_ACTIVITY_.
Wherever a line in the material contains the word "registry", copy that line.

MATERIAL SUPPLIED: Begin

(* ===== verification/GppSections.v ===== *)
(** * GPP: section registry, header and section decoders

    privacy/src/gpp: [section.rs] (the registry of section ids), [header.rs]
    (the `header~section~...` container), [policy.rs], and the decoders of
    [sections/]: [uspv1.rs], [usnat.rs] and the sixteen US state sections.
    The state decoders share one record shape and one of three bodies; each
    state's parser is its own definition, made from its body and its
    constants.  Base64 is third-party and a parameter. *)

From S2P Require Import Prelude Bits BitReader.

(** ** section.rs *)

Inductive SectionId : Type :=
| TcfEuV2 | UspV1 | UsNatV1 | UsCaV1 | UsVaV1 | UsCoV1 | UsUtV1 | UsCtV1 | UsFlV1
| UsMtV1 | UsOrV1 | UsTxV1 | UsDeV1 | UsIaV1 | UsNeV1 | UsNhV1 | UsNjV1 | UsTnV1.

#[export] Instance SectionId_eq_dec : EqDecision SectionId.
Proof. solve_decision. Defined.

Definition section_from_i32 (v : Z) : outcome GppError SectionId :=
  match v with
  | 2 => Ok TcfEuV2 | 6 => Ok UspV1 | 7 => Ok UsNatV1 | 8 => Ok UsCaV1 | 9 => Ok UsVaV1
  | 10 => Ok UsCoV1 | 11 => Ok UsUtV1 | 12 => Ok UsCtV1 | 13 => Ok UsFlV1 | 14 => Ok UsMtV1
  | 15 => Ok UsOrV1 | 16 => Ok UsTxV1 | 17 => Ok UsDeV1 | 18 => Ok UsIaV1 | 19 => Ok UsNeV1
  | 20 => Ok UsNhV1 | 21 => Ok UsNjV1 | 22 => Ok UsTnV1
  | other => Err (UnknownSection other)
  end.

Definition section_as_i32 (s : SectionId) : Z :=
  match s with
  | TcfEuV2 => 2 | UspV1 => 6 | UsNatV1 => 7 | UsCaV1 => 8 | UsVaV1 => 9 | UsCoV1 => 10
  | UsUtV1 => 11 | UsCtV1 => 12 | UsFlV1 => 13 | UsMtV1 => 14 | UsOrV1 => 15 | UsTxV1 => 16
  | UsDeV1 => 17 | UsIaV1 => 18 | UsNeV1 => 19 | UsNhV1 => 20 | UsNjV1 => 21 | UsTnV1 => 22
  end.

MATERIAL SUPPLIED: End

_OUTPUT OF THE TASK_.
(** * GPP: section registry, header and section decoders
    privacy/src/gpp: [section.rs] (the registry of section ids), [header.rs]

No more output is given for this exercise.